As I’ve written in earlier postings, I have soft spot in my heart for the annual Massive Tech Expo. I remember learning about it first in Boston, before I moved to Vancouver, and then deciding to have our first exploratory visit to the city coincide with it, back in 2005. Readers of this blog know that it was through this show that I eventually got my first job here, and also met the owner of the condo that we ended up buying. That first Massive was good to us.
This year, I have the somewhat less urgent needs in terms of employment (am working now, even if it is a little sporadic to begin with), and housing (we are still in the same place we got via that first show). The first time I attended it, the conference and show floor occupied the Telus Science World ‘golf ball’ (geodesic dome) at eastern end of False Creek. In the years after that, it grew to take up part of one of the show halls in Canada Place (the big building with white ‘sails’ on the the roof, looking out on the Burrard Inlet), the show’s largest footprint. This year, ‘Massive’ was noticeably less massive, and housed in less fancy digs (partly due to ongoing construction), the UBC Robson Centre, an underground downtown campus that sits smack in the middle of the city, across from the Vancouver Art Gallery, which I’d say is the city’s heart, as well as its living room, pillow-fight/flash mob site, party room and Olympic Count-down clock mantel. Has it shrunk because of the current economy? I’d say that’s a good bet.

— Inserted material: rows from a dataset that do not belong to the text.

(* ===== verification/DsWalk.v ===== *)
(** * DsWalk: the merge walk of the lower and the upper directory

    Models [src/internal/dirsync/walker.go] and [classifier.go].  The disk is what [os.ReadDir],
    [os.Stat] and [os.Lstat] answer during the walk, [SecureJoin] is third-party code, and the
    callbacks change a state of any type.  The walk polls its context; [ctx k] is the answer to
    the poll [k].  A run on fuel [0] gives no result; the fuel needed is the depth of the lower
    tree. *)
From S2P Require Import Prelude GoStd GoPath DsTypes DsPrune DsFilter.

Record DirEntry := mkEntry {
  de_Name : string;
  de_Type : N;
  de_Info : result FileInfo;
}.

(** The state of a walk: how often the context was polled, and the state of the callbacks. *)
Record walk (S : Type) := mkWalk { wk_polls : nat; wk_state : S }.
Arguments mkWalk {S} _ _.
Arguments wk_polls {S} _.
Arguments wk_state {S} _.

Record WalkFn (S : Type) := mkWalkFn {
  OnExclusive : option (ExclusiveHandler S);
  OnCommon : option (CommonHandler S);
}.
Arguments mkWalkFn {S} _ _.
Arguments OnExclusive {S} _.
Arguments OnCommon {S} _.

(** A run returns an error or nil; [None] when the fuel is used up. *)
Definition run (S : Type) : Type := walk S → option (option error * walk S).

Definition ret {S} (e : option error) : run S := λ w, Some (e, w).

(** [if err := r1; err != nil { return err }; r2] *)
Definition andThen {S} (r1 r2 : run S) : run S := λ w,
  match r1 w with
  | Some (None, w') => r2 w'
  | r => r
  end.

(** [if err := ctx.Err(); err != nil { return err }; r] *)
Definition poll {S} (ctx : context) (r : run S) : run S := λ w,
  let w' := mkWalk (wk_polls w + 1) (wk_state w) in
  match ctx (wk_polls w) with Some e => Some (Some e, w') | None => r w' end.

Definition call {S} (f : S → option error * S) : run S := λ w,
  let '(e, s) := f (wk_state w) in Some (e, mkWalk (wk_polls w) s).

Definition joinRelPath (relDir name : string) : string :=
  if decide (relDir = EmptyString) then name else relDir +:+ "/" +:+ name.

Section walker.
Context (SecureJoin : string → string → result string).
Context (ReadDir : string → result (list DirEntry)) (Stat : string → result FileInfo).
Context {S : Type} (ctx : context) (lowerRoot upperRoot : string).
Context (filter : Filter) (followSymlinks : bool) (fn : WalkFn S).

(** [&resolvedSymlinkEntry{DirEntry: e, targetInfo: targetInfo}] *)
Definition resolvedSymlinkEntry (e : DirEntry) (targetInfo : FileInfo) : DirEntry :=
  mkEntry (de_Name e) (mode_Type (fi_Mode targetInfo)) (Ok targetInfo).

Definition resolve_entry (dirPath : string) (e : DirEntry) : DirEntry :=
  if negb (mode_IsSymlink (de_Type e)) then e
  else
    match Stat (path_join [dirPath; de_Name e]) with
    | Err _ => e
    | Ok targetInfo => resolvedSymlinkEntry e targetInfo
    end.

Definition readDirResolved (dirPath : string) : result (list DirEntry) :=
  match ReadDir dirPath with
  | Err e => Err e
  | Ok entries => if negb followSymlinks then Ok entries else Ok (resolve_entry dirPath <$> entries)
  end.

Definition callExclusive (ep : ExclusivePath) : run S :=
  match OnExclusive fn with Some f => call (f ep) | None => ret None end.

Definition callCommon (cp : CommonPath) : run S :=
  match OnCommon fn with Some f => call (f cp) | None => ret None end.

(** The loop over a slice of lower-only entries. *)
Fixpoint each (f : DirEntry → run S) (entries : list DirEntry) : run S :=
  match entries with
  | [] => ret None
  | e :: entries' => poll ctx (andThen (f e) (each f entries'))
  end.

Fixpoint emitExclusive (fuel : nat) (lowerDirAbs relDir : string) (entry : DirEntry) : run S :=
  match fuel with
  | 0 => λ _, None
  | Datatypes.S fuel =>
      poll ctx
        (let relPath := joinRelPath relDir (de_Name entry) in
         match de_Info entry with
         | Err e => ret (Some (EWrap ["walker: stat exclusive"; path_join [lowerDirAbs; de_Name entry]] e))
         | Ok info =>
             if negb (Include filter relPath (fi_IsDir info)) then ret None
             else if fi_IsDir info then
               if Include filter relPath false
               then callExclusive (mkExclusive relPath PathKindDir (Some info) true)
               else
                 match SecureJoin lowerRoot relPath with
                 | Err e => ret (Some (EWrap ["walker: secure join exclusive"; relPath] e))
                 | Ok subAbs =>
                     match readDirResolved subAbs with
                     | Err e => ret (Some (EWrap ["walker: read exclusive dir"; relPath] e))
                     | Ok subEntries => each (emitExclusive fuel subAbs relPath) subEntries
                     end
                 end
             else callExclusive (mkExclusive relPath (PathKindOf info) (Some info) false)
         end)
  end.

Definition emitAllExclusive (fuel : nat) (lowerDirAbs relDir : string) (entries : list DirEntry) : run S :=
  each (emitExclusive fuel lowerDirAbs relDir) entries.

(** [walkBoth] on a subdirectory is a parameter here: the two functions call each other. *)
Definition handleCommonEntry (walkBoth : string → run S) (relPath : string) (lInfo uInfo : FileInfo) : run S :=
  if fi_IsDir lInfo && fi_IsDir uInfo then walkBoth relPath
  else if fi_IsDir lInfo && negb (fi_IsDir uInfo) then
    andThen (callCommon (mkCommon relPath PathKindDir (Some lInfo) (Some uInfo) None))
            (callExclusive (mkExclusive relPath PathKindDir (Some lInfo) true))
  else callCommon (mkCommon relPath (PathKindOf lInfo) (Some lInfo) (Some uInfo) None).

(** The case of the merge where both entries have one name. *)
Definition common_case (walkBoth : string → run S) (relDir : string) (le ue : DirEntry) : run S :=
  let relPath := joinRelPath relDir (de_Name le) in
  match de_Info le with
  | Err e => ret (Some (EWrap ["walker: stat lower"; relPath] e))
  | Ok lInfo =>
      match de_Info ue with
      | Err e => ret (Some (EWrap ["walker: stat upper"; relPath] e))
      | Ok uInfo =>
          if Include filter relPath (fi_IsDir lInfo)
          then handleCommonEntry walkBoth relPath lInfo uInfo
          else ret None
      end
  end.

(** The two loops of [walkBoth]: the merge, and the drain of the lower list. *)
Fixpoint merge_loop (excl : DirEntry → run S) (common : DirEntry → DirEntry → run S)
    (lower : list DirEntry) : list DirEntry → run S :=
  match lower with
  | [] => λ _, ret None
  | le :: lower' =>
      fix inner (upper : list DirEntry) : run S :=
        match upper with
        | [] => each excl lower
        | ue :: upper' =>
            poll ctx
              match String.compare (de_Name le) (de_Name ue) with
              | Lt => andThen (excl le) (merge_loop excl common lower' upper)
              | Gt => inner upper'
              | Eq => andThen (common le ue) (merge_loop excl common lower' upper')
              end
        end
  end.

Fixpoint walkBoth (fuel : nat) (relDir : string) : run S :=
  match fuel with
  | 0 => λ _, None
  | Datatypes.S fuel =>
      poll ctx
        match SecureJoin lowerRoot relDir with
        | Err e => ret (Some (EWrap ["walker: secure join lower"; lowerRoot; relDir] e))
        | Ok lowerDir =>
            match SecureJoin upperRoot relDir with
            | Err e => ret (Some (EWrap ["walker: secure join upper"; upperRoot; relDir] e))
            | Ok upperDir =>
                match readDirResolved lowerDir with
                | Err e => ret (Some (EWrap ["walker: read lower"; lowerDir] e))
                | Ok lowerEntries =>
                    match readDirResolved upperDir with
                    | Err e =>
                        if errors_is e fs_ErrNotExist
                        then emitAllExclusive fuel lowerDir relDir lowerEntries
                        else ret (Some (EWrap ["walker: read upper"; upperDir] e))
                    | Ok upperEntries =>
                        merge_loop (emitExclusive fuel lowerDir relDir)
                                   (common_case (walkBoth fuel) relDir) lowerEntries upperEntries
                    end
                end
            end
        end
  end.
End walker.

(** ** [DirsyncClassifier] *)

(** The three channels of [Classify], as what was sent on them. *)
Record streams := mkStreams {
  st_exclusive : list ExclusivePath;
  st_common : list CommonPath;
  st_errs : list error;
}.

Section classify.
Context (SecureJoin : string → string → result string).
Context (ReadDir : string → result (list DirEntry)) (Stat Lstat : string → result FileInfo).
(** Which case the [select] of a send takes: [Some e] is [ctx.Done()], with what [ctx.Err()]
    then says.  The number of sends so far chooses. *)
Context (done : nat → option error).

Definition sends (s : streams) : nat := length (st_exclusive s) + length (st_common s).

Definition send_exclusive : ExclusiveHandler streams := λ ep s,
  match done (sends s) with
  | Some e => (Some e, s)
  | None => (None, mkStreams (st_exclusive s ++ [ep]) (st_common s) (st_errs s))
  end.

Definition send_common : CommonHandler streams := λ cp s,
  match done (sends s) with
  | Some e => (Some e, s)
  | None => (None, mkStreams (st_exclusive s) (st_common s ++ [cp]) (st_errs s))
  end.

Definition sendErr (e : error) (s : streams) : streams :=
  match done (sends s) with
  | Some _ => s
  | None => mkStreams (st_exclusive s) (st_common s) (st_errs s ++ [e])
  end.

Fixpoint validateRequiredPaths (lowerRoot : string) (required : list string) : option error :=
  match required with
  | [] => None
  | rel :: required' =>
      match Lstat (path_join [lowerRoot; rel]) with
      | Ok _ => validateRequiredPaths lowerRoot required'
      | Err e =>
          if errors_is e fs_ErrNotExist then Some (RequiredPathError rel lowerRoot)
          else Some (EWrap ["classifier: stat required path"; rel] e)
      end
  end.

Record DirsyncClassifier := mkClassifier {
  dc_lowerRoot : string;
  dc_upperRoot : string;
  dc_followSymlinks : bool;
  dc_filter : Filter;
}.

Definition NewClassifier (lowerRoot upperRoot : string) (followSymlinks : bool) (f : Filter) : DirsyncClassifier :=
  mkClassifier (path_clean lowerRoot) (path_clean upperRoot) followSymlinks f.

Definition WithFilter (f : Filter) (c : DirsyncClassifier) : DirsyncClassifier :=
  mkClassifier (dc_lowerRoot c) (dc_upperRoot c) (dc_followSymlinks c) f.

(** What the goroutine of [Classify] sends before it closes the channels. *)
Definition Classify (fuel : nat) (ctx : context) (c : DirsyncClassifier) : option streams :=
  let s0 := mkStreams [] [] [] in
  match validateRequiredPaths (dc_lowerRoot c) (RequiredPaths (dc_filter c)) with
  | Some e => Some (sendErr e s0)
  | None =>
      match walkBoth SecureJoin ReadDir Stat ctx (dc_lowerRoot c) (dc_upperRoot c) (dc_filter c)
              (dc_followSymlinks c) (mkWalkFn (Some send_exclusive) (Some send_common)) fuel EmptyString
              (mkWalk 0 s0) with
      | None => None
      | Some (None, w) => Some (wk_state w)
      | Some (Some e, w) => Some (if isContextErr e then wk_state w else sendErr e (wk_state w))
      end
  end.
End classify.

I was pleased to run into some friends there: Jonathan Narvey, who covered it well for TechVibes, as well as Jenn Lowther, Kris Krug and Tris Hussey. I also chatted with Chris Breikss at the 6S Marketing booth, and had a photo taken of me with my face turning crimson (I wish I didn’t blush so easily) as I held up my free T‑Shirt (for tweeting the fact that I was visiting the 6S Marketing Booth, of course) flanked by 2 pretty girls, with the slogan ‘Show us your tweets!’ on it.
The afternoon (I had to do a work thing in the morning, and hence, didn’t get to the show until around 2), was mainly spent chatting with vendors, exploring the possibilities of some referral programs and potential business opportunities for my company, but it was actually pretty low-key and friendly. The most stressful moments were when I was interviewed live on the Internet (streaming video) by the folks at Media2o, a video/multimedia production company (the company Tris works for, who produce the local tech TV show “ConnectedLife”). I don’t think I blushed for that, but I can’t be sure, as I didn’t see the feed.
If my usual good luck that involves the Massive show applies, I’ll bet that one of the people I met or talked to or deals I explored will result in something good down the road. It’s only a matter of time.